## Exercise prompt
Look below for the line containing "apply Z.log2_lt_pow2; [nia|]."; write out that line and each one after it to the end, exactly, and nothing else.

+++ Records shown +++

(* ===== verification/Floats.v ===== *)
(** * Magnitudes of float64 arithmetic

    The operator computes two durations in float64 and truncates them: the jittered
    interval of the next check, and the exporter's polling interval in seconds.
    Both must not come out as zero.  The order of magnitude of a result, the
    exponent of its leading bit, is enough to see that, and it survives rounding:
    rounding to nearest never leaves the power of two below a number. *)

From stdpp Require Import prelude.
From Stdlib Require Import SpecFloat.
From S2P Require Import Prelude Json.
Local Open Scope Z_scope.

(** The whole part of a finite number. *)
Definition whole (s : bool) (m : positive) (e : Z) : Z :=
  let a := if (0 <=? e)%Z then (Z.pos m * 2 ^ e)%Z else (Z.pos m / 2 ^ (- e))%Z in
  if s then (- a)%Z else a.

(** [time.Duration(f)] and [int(f)]: truncation towards zero to an int64.  The
    language leaves open what a number out of range becomes; on amd64, which the
    releases are built for, it is the least int64. *)
Definition trunc (f : spec_float) : Z :=
  match f with
  | S754_zero _ => 0%Z
  | S754_finite s m e =>
      let n := whole s m e in
      if ((- 2 ^ 63 <=? n) && (n <? 2 ^ 63))%Z then n else (- 2 ^ 63)%Z
  | _ => (- 2 ^ 63)%Z
  end.

(** The exponent of the leading bit of [m * 2^e]. *)
Definition lead (m e : Z) : Z := Z.log2 m + e.

(** A positive float in [2^lo, 2^(hi+1)). *)
Definition within (lo hi : Z) (f : spec_float) : Prop :=
  match f with
  | S754_finite false m e => lo ≤ lead (Zpos m) e ≤ hi
  | _ => False
  end.

(** Zero, or a positive float below 2^(hi+1). *)
Definition below (hi : Z) (f : spec_float) : Prop :=
  match f with
  | S754_zero false => True
  | S754_finite false m e => lead (Zpos m) e ≤ hi
  | _ => False
  end.

Lemma within_below lo hi f : within lo hi f → below hi f.
Proof. destruct f as [[]|[]| |[] m e]; cbn; lia. Qed.

Lemma within_weaken lo hi lo' hi' f : lo' ≤ lo → hi ≤ hi' → within lo hi f → within lo' hi' f.
Proof. destruct f as [[]|[]| |[] m e]; cbn; lia. Qed.

(** ** Shifts *)

Lemma digits2_size m : digits2_pos m = Pos.size m.
Proof. induction m as [m IH|m IH|]; cbn; by rewrite ?IH. Qed.

Lemma Zdigits2_log2 m : Zdigits2 (Zpos m) = Z.log2 (Zpos m) + 1.
Proof.
  cbn [Zdigits2]. rewrite digits2_size. destruct m as [m|m|]; cbn; lia.
Qed.

Lemma shr_1_half r : 0 ≤ shr_m r → shr_m (shr_1 r) = shr_m r / 2.
Proof.
  destruct r as [[|p|p] b s]; cbn; [done| |lia]. intros _. destruct p as [p|p|]; cbn [shr_m].
  - apply Z.div_unique with 1; lia.
  - apply Z.div_unique with 0; lia.
  - done.
Qed.

Lemma iter_shr p : ∀ r, 0 ≤ shr_m r → shr_m (iter_pos shr_1 p r) = shr_m r / 2 ^ Zpos p.
Proof.
  assert (Hdiv : ∀ a k, 0 ≤ a → 0 ≤ a / 2 ^ Zpos k) by (intros; apply Z.div_pos; lia).
  induction p as [p IH|p IH|]; intros r Hr; cbn [iter_pos].
  - assert (H1 : 0 ≤ shr_m (shr_1 r)) by (rewrite shr_1_half by done; apply Z.div_pos; lia).
    rewrite IH, IH, shr_1_half by (rewrite ?IH by done; auto).
    rewrite !Z.div_div by lia. f_equal. replace (Zpos p~1) with (1 + Zpos p + Zpos p) by lia.
    rewrite !Z.pow_add_r by lia. lia.
  - rewrite IH, IH by (rewrite ?IH by done; auto). rewrite Z.div_div by lia. f_equal.
    replace (Zpos p~0) with (Zpos p + Zpos p) by lia. by rewrite Z.pow_add_r by lia.
  - by rewrite shr_1_half.
Qed.

(** Shifting to the format: the leading bit stays, unless nothing does. *)
Lemma shr_fexp_lead m e l :
  0 < m →
  let out := shr_fexp 53 1024 m e l in
  (0 ≤ shr_m out.1) ∧ (0 < shr_m out.1 → lead (shr_m out.1) out.2 = lead m e) ∧
  (-1000 ≤ lead m e → 0 < shr_m out.1).
Proof.
  intros Hm. destruct m as [|m|m]; [lia| |lia]. unfold shr_fexp. rewrite Zdigits2_log2.
  assert (Hr : shr_m (shr_record_of_loc (Zpos m) l) = Zpos m) by (by destruct l as [|[]]).
  pose proof (Z.log2_nonneg (Zpos m)) as Hlog. unfold lead.
  unfold fexp, emin. set (n := Z.max _ _ - e). unfold shr.
  destruct n as [|p|p] eqn:Hn; cbn [fst snd]; rewrite ?Hr; [lia| |lia].
  rewrite iter_shr, Hr by (rewrite Hr; lia). rewrite <- Z.shiftr_div_pow2 by lia.
  rewrite Z.log2_shiftr by lia. split; [apply Z.shiftr_nonneg; lia|].
  assert (Hle : 0 < Z.shiftr (Zpos m) (Zpos p) ↔ Zpos p ≤ Z.log2 (Zpos m)).
  { rewrite Z.shiftr_div_pow2 by lia. split; intros Hp.
    - apply Z.log2_le_pow2; [lia|]. destruct (Z.le_gt_cases (2 ^ Zpos p) (Zpos m)); [done|].
      rewrite Z.div_small in Hp by lia. lia.
    - apply Z.div_str_pos. split; [lia|]. by apply Z.log2_le_pow2. }
  split; [intros ?%Hle; lia|]. intros Hlo. apply Hle. lia.
Qed.

Lemma round_even_step m l : 0 ≤ m → m ≤ round_nearest_even m l ≤ m + 1.
Proof. intros. unfold round_nearest_even. repeat case_match; lia. Qed.

Lemma log2_step m m' : 0 < m → m ≤ m' ≤ m + 1 → Z.log2 m ≤ Z.log2 m' ≤ Z.log2 m + 1.
Proof.
  intros Hm [? ?]. split; [by apply Z.log2_le_mono|].
  etrans; [apply (Z.log2_le_mono m' (m + 1)); lia|]. apply Z.log2_succ_le.
Qed.

(** ** Rounding *)

Lemma round_aux_within m e l lo hi :
  0 < m → -1000 ≤ lo → lo ≤ lead m e ≤ hi → hi ≤ 900 →
  within lo (hi + 1) (binary_round_aux 53 1024 false m e l).
Proof.
  intros Hm Hlo [Hl Hh] Hhi. unfold binary_round_aux.
  destruct (shr_fexp_lead m e l Hm) as (_ & Hkeep & Hpos).
  destruct (shr_fexp 53 1024 m e l) as [r1 e1]. cbn [fst snd] in Hkeep, Hpos.
  assert (Hr1 : 0 < shr_m r1) by (apply Hpos; lia). specialize (Hkeep Hr1).
  destruct (round_even_step (shr_m r1) (loc_of_shr_record r1)) as [Ha Hb]; [lia|].
  set (m2 := round_nearest_even _ _) in *.
  destruct (log2_step (shr_m r1) m2) as [Hla Hlb]; [lia..|].
  destruct (shr_fexp_lead m2 e1 loc_Exact) as (_ & Hkeep2 & Hpos2); [lia|].
  destruct (shr_fexp 53 1024 m2 e1 loc_Exact) as [r2 e2]. cbn [fst snd] in Hkeep2, Hpos2.
  unfold lead in *. assert (Hr2 : 0 < shr_m r2) by (apply Hpos2; lia). specialize (Hkeep2 Hr2).
  destruct (shr_m r2) as [|m3|m3]; [lia| |lia].
  pose proof (Z.log2_nonneg (Zpos m3)). rewrite (proj2 (Z.leb_le _ _)) by lia.
  cbn. unfold lead. lia.
Qed.

(** The exponent after a shift. *)
Lemma shr_fexp_exp m e l hi :
  0 ≤ m → e ≤ hi → (0 < m → lead m e ≤ hi) → -1074 ≤ hi →
  0 ≤ shr_m (shr_fexp 53 1024 m e l).1 ∧ (shr_fexp 53 1024 m e l).2 ≤ hi ∧
  (0 < shr_m (shr_fexp 53 1024 m e l).1 → lead (shr_m (shr_fexp 53 1024 m e l).1) (shr_fexp 53 1024 m e l).2 ≤ hi).
Proof.
  intros Hm He Hl Hhi. split; [by apply shr_fexp_nonneg|]. split.
  - assert (Hd : Zdigits2 m + e ≤ hi + 1).
    { destruct m as [|m|m]; [cbn; lia| |lia]. rewrite Zdigits2_log2. unfold lead in Hl. lia. }
    unfold shr_fexp, fexp, emin. set (n := Z.max _ _ - e).
    assert (Hn : n ≤ hi - e) by lia. clearbody n. unfold shr. destruct n; cbn [snd]; lia.
  - intros Hpos. destruct (Z.eq_dec m 0) as [->|Hne].
    + exfalso. revert Hpos. unfold shr_fexp, shr. destruct (_ - _) as [|k|k].
      * destruct l as [|[]]; cbn; lia.
      * cbn [fst]. rewrite iter_shr by (destruct l as [|[]]; cbn; lia).
        destruct l as [|[]]; cbn [shr_m shr_record_of_loc]; rewrite Z.div_0_l; lia.
      * destruct l as [|[]]; cbn; lia.
    + destruct (shr_fexp_lead m e l) as (_ & Hkeep & _); [lia|]. rewrite (Hkeep Hpos). apply Hl. lia.
Qed.

Lemma round_aux_below m e l hi :
  0 ≤ m → e ≤ hi → (0 < m → lead m e ≤ hi) → -1074 ≤ hi ≤ 900 →
  below (hi + 1) (binary_round_aux 53 1024 false m e l).
Proof.
  intros Hm He Hl [Hlo Hhi]. unfold binary_round_aux.
  destruct (shr_fexp_exp m e l hi Hm He Hl Hlo) as (Hr1 & He1 & Hl1).
  destruct (shr_fexp 53 1024 m e l) as [r1 e1]. cbn [fst snd] in *.
  destruct (round_even_step (shr_m r1) (loc_of_shr_record r1) Hr1) as [Ha Hb].
  set (m2 := round_nearest_even _ _) in *.
  assert (Hl2 : 0 < m2 → lead m2 e1 ≤ hi + 1).
  { intros Hm2. unfold lead in *. destruct (Z.eq_dec (shr_m r1) 0) as [Hz|Hz].
    - replace m2 with 1 by lia. cbn. lia.
    - destruct (log2_step (shr_m r1) m2); lia. }
  destruct (shr_fexp_exp m2 e1 loc_Exact (hi + 1)) as (Hr2 & He2 & Hl3); [lia..|done|lia|].
  destruct (shr_fexp 53 1024 m2 e1 loc_Exact) as [r2 e2]. cbn [fst snd] in *.
  destruct (shr_m r2) as [|m3|m3]; [done| |lia].
  rewrite (proj2 (Z.leb_le _ _)) by lia. cbn. apply Hl3. lia.
Qed.

(** ** Alignment *)

Lemma shl_align_spec m e e' :
  Zpos (shl_align m e e').1 = Zpos m * 2 ^ (e - (shl_align m e e').2) ∧
  (shl_align m e e').2 = Z.min e e'.
Proof.
  unfold shl_align. destruct (e' - e) as [|d|d] eqn:Hd; cbn [fst snd].
  - replace (e - e) with 0 by lia. lia.
  - replace (e - e) with 0 by lia. lia.
  - split; [|lia]. replace (e - e') with (Zpos d) by lia.
    clear.
    induction d as [|d IH] using Pos.peano_ind; [cbn; lia|].
    rewrite Pos.iter_succ. rewrite Pos2Z.inj_succ, Z.pow_succ_r by lia. lia.
Qed.

Lemma shl_align_lead m e e' : lead (Zpos (shl_align m e e').1) (shl_align m e e').2 = lead (Zpos m) e.
Proof.
  destruct (shl_align_spec m e e') as [Hm He]. unfold lead. rewrite Hm.
  rewrite Z.log2_mul_pow2 by lia. lia.
Qed.

Lemma normalize_within m e lo hi :
  0 < m → -1000 ≤ lo → lo ≤ lead m e ≤ hi → hi ≤ 900 →
  within lo (hi + 1) (binary_normalize 53 1024 m e false).
Proof.
  intros Hm Hlo Hl Hhi. destruct m as [|m|m]; [lia| |lia]. cbn [binary_normalize]. unfold binary_round.
  set (e' := fexp _ _ _). pose proof (shl_align_lead m e e') as Ha.
  destruct (shl_align m e e') as [mz ez]. cbn [fst snd] in Ha.
  apply round_aux_within; [lia|done|by rewrite Ha|done].
Qed.

(** ** Operations *)

Lemma of_Z_within z lo hi : 2 ^ lo ≤ z < 2 ^ (hi + 1) → 0 ≤ lo → hi ≤ 900 → within lo (hi + 1) (float64_of_Z z).
Proof.
  intros [Hl Hh] Hlo Hhi. assert (0 < 2 ^ lo) by (apply Z.pow_pos_nonneg; lia).
  apply normalize_within; [lia|lia| |done]. unfold lead.
  pose proof (proj1 (Z.log2_le_pow2 z lo ltac:(lia)) Hl).
  pose proof (proj1 (Z.log2_lt_pow2 z (hi + 1) ltac:(lia)) Hh). lia.
Qed.

Lemma SFadd_within x y lo hi :
  within lo hi x → below hi y → -1000 ≤ lo → hi ≤ 800 → within lo (hi + 2) (SFadd 53 1024 x y).
Proof.
  intros Hx Hy Hlo Hhi. destruct x as [[]|[]| |[] mx ex]; try done.
  destruct y as [[]|[]| |[] my ey]; try done.
  - cbn in *. lia.
  - cbn [SFadd cond_Zopp]. cbv zeta. set (ez := Z.min ex ey).
    pose proof (shl_align_lead mx ex ez) as Lx. pose proof (shl_align_lead my ey ez) as Ly.
    pose proof (proj2 (shl_align_spec mx ex ez)) as Ex. pose proof (proj2 (shl_align_spec my ey ez)) as Ey.
    replace (Z.min ex ez) with ez in Ex by lia. replace (Z.min ey ez) with ez in Ey by lia.
    rewrite Ex in Lx. rewrite Ey in Ly.
    set (a := (shl_align mx ex ez).1) in *. set (b := (shl_align my ey ez).1) in *.
    cbn in Hx, Hy. rewrite <- Lx in Hx. rewrite <- Ly in Hy. unfold lead in *.
    replace (hi + 2) with (hi + 1 + 1) by lia. apply normalize_within; [lia|lia| |lia]. unfold lead.
    assert (Ha : Z.log2 (Zpos a) ≤ Z.log2 (Zpos a + Zpos b)) by (apply Z.log2_le_mono; lia).
    enough (Z.log2 (Zpos a + Zpos b) < hi - ez + 2) by lia.
    pose proof (Z.log2_nonneg (Zpos a)).
    apply Z.log2_lt_pow2; [lia|]. replace (hi - ez + 2) with (Z.succ (hi - ez + 1)) by lia.
    rewrite Z.pow_succ_r by lia.
    assert (Zpos a < 2 ^ (hi - ez + 1)) by (apply Z.log2_lt_pow2; lia).
    assert (Zpos b < 2 ^ (hi - ez + 1)) by (apply Z.log2_lt_pow2; lia). lia.
Qed.

Lemma lead_mul mx ex my ey :
  lead (Zpos mx) ex + lead (Zpos my) ey ≤ lead (Zpos (mx * my)) (ex + ey) ≤
  lead (Zpos mx) ex + lead (Zpos my) ey + 1.
Proof.
  unfold lead. rewrite Pos2Z.inj_mul.
  pose proof (Z.log2_mul_below (Zpos mx) (Zpos my)). pose proof (Z.log2_mul_above (Zpos mx) (Zpos my)). lia.
Qed.

Lemma SFmul_within x y lo1 hi1 lo2 hi2 :
  within lo1 hi1 x → within lo2 hi2 y → -1000 ≤ lo1 + lo2 → hi1 + hi2 ≤ 800 →
  within (lo1 + lo2) (hi1 + hi2 + 2) (SFmul 53 1024 x y).
Proof.
  intros Hx Hy Hlo Hhi. destruct x as [[]|[]| |[] mx ex]; try done.
  destruct y as [[]|[]| |[] my ey]; try done. cbn [SFmul xorb]. cbn in Hx, Hy.
  pose proof (lead_mul mx ex my ey). replace (hi1 + hi2 + 2) with (hi1 + hi2 + 1 + 1) by lia.
  apply round_aux_within; lia.
Qed.

Lemma SFmul_below x y lo1 hi1 hi2 :
  within lo1 hi1 x → below hi2 y → -1074 ≤ hi1 + hi2 + 1 ≤ 900 →
  below (hi1 + hi2 + 2) (SFmul 53 1024 x y).
Proof.
  intros Hx Hy Hhi. destruct x as [[]|[]| |[] mx ex]; try done.
  destruct y as [[]|[]| |[] my ey]; try done. cbn [SFmul xorb]. cbn in Hx, Hy.
  pose proof (lead_mul mx ex my ey). replace (hi1 + hi2 + 2) with (hi1 + hi2 + 1 + 1) by lia.
  unfold lead in *. pose proof (Z.log2_nonneg (Zpos mx)). pose proof (Z.log2_nonneg (Zpos my)).
  apply round_aux_below; [lia| | |lia]; unfold lead; lia.
Qed.

Lemma SFdiv_below x y lo1 hi1 m2 e2 hi :
  within lo1 hi1 x → y = S754_finite false m2 e2 → hi1 - e2 ≤ hi → -1074 ≤ hi ≤ 900 →
  below (hi + 1) (SFdiv 53 1024 x y).
Proof.
  intros Hx -> Hhi Hr. destruct x as [[]|[]| |[] m1 e1]; try done. cbn in Hx.
  cbn [SFdiv xorb]. unfold SFdiv_core_binary.
  set (e' := Z.min _ (e1 - e2)). assert (He' : e' ≤ e1 - e2) by apply Z.le_min_r. clearbody e'.
  assert (Hm' : match e1 - e2 - e' with
                | Z0 => Zpos m1
                | Zpos _ => Z.shiftl (Zpos m1) (e1 - e2 - e')
                | Zneg _ => 0
                end = Zpos m1 * 2 ^ (e1 - e2 - e')).
  { destruct (e1 - e2 - e') as [|s|s] eqn:Hs; [lia| |lia]. by rewrite Z.shiftl_mul_pow2 by lia. }
  rewrite Hm'. set (m' := Zpos m1 * _). 
  assert (Hpos : 0 < m') by (apply Z.mul_pos_pos; [lia|apply Z.pow_pos_nonneg; lia]).
  pose proof (Z_div_mod m' (Zpos m2) ltac:(lia)) as Hdm.
  destruct (Z.div_eucl m' (Zpos m2)) as [q r]. destruct Hdm as [Hdm Hrem].
  assert (Hq : 0 ≤ q ≤ m') by nia.
  assert (Hlog : Z.log2 m' = Z.log2 (Zpos m1) + (e1 - e2 - e')) by (unfold m'; rewrite Z.log2_mul_pow2 by lia; lia).
  pose proof (Z.log2_nonneg (Zpos m1)). unfold lead in *.
  apply round_aux_below; [lia|lia| |lia]. intros Hq0. unfold lead.
  pose proof (Z.log2_le_mono q m' ltac:(lia)). lia.
Qed.

(** In range, and at least one, the conversion gives the whole part. *)
Lemma trunc_pos f hi : within 0 hi f → hi ≤ 62 → 1 ≤ trunc f < 2 ^ 63.
Proof.
  destruct f as [[]|[]| |[] m e]; try done. cbn. unfold lead, whole. intros [Hl Hh] Hhi.
  set (a := if 0 <=? e then _ else _).
  assert (Ha : 1 ≤ a < 2 ^ 63).
  { unfold a. destruct (Z.leb_spec 0 e) as [He|He].
    - assert (0 < 2 ^ e) by (apply Z.pow_pos_nonneg; lia). split; [nia|].
      apply Z.log2_lt_pow2; [nia|]. rewrite Z.log2_mul_pow2 by lia. lia.
    - assert (0 < 2 ^ (- e)) by (apply Z.pow_pos_nonneg; lia). split.
      + apply Z.div_le_lower_bound; [done|]. rewrite Z.mul_1_r. apply Z.log2_le_pow2; lia.
      + apply Z.div_lt_upper_bound; [done|]. rewrite <- Z.pow_add_r by lia.
        apply Z.log2_lt_pow2; lia. }
  rewrite (proj2 (Z.leb_le _ _)), (proj2 (Z.ltb_lt _ _)) by lia. done.
Qed.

+++

## Result for this exercise
      apply Z.log2_lt_pow2; [nia|]. rewrite Z.log2_mul_pow2 by lia. lia.
    - assert (0 < 2 ^ (- e)) by (apply Z.pow_pos_nonneg; lia). split.
      + apply Z.div_le_lower_bound; [done|]. rewrite Z.mul_1_r. apply Z.log2_le_pow2; lia.
      + apply Z.div_lt_upper_bound; [done|]. rewrite <- Z.pow_add_r by lia.
        apply Z.log2_lt_pow2; lia. }
  rewrite (proj2 (Z.leb_le _ _)), (proj2 (Z.ltb_lt _ _)) by lia. done.
Qed.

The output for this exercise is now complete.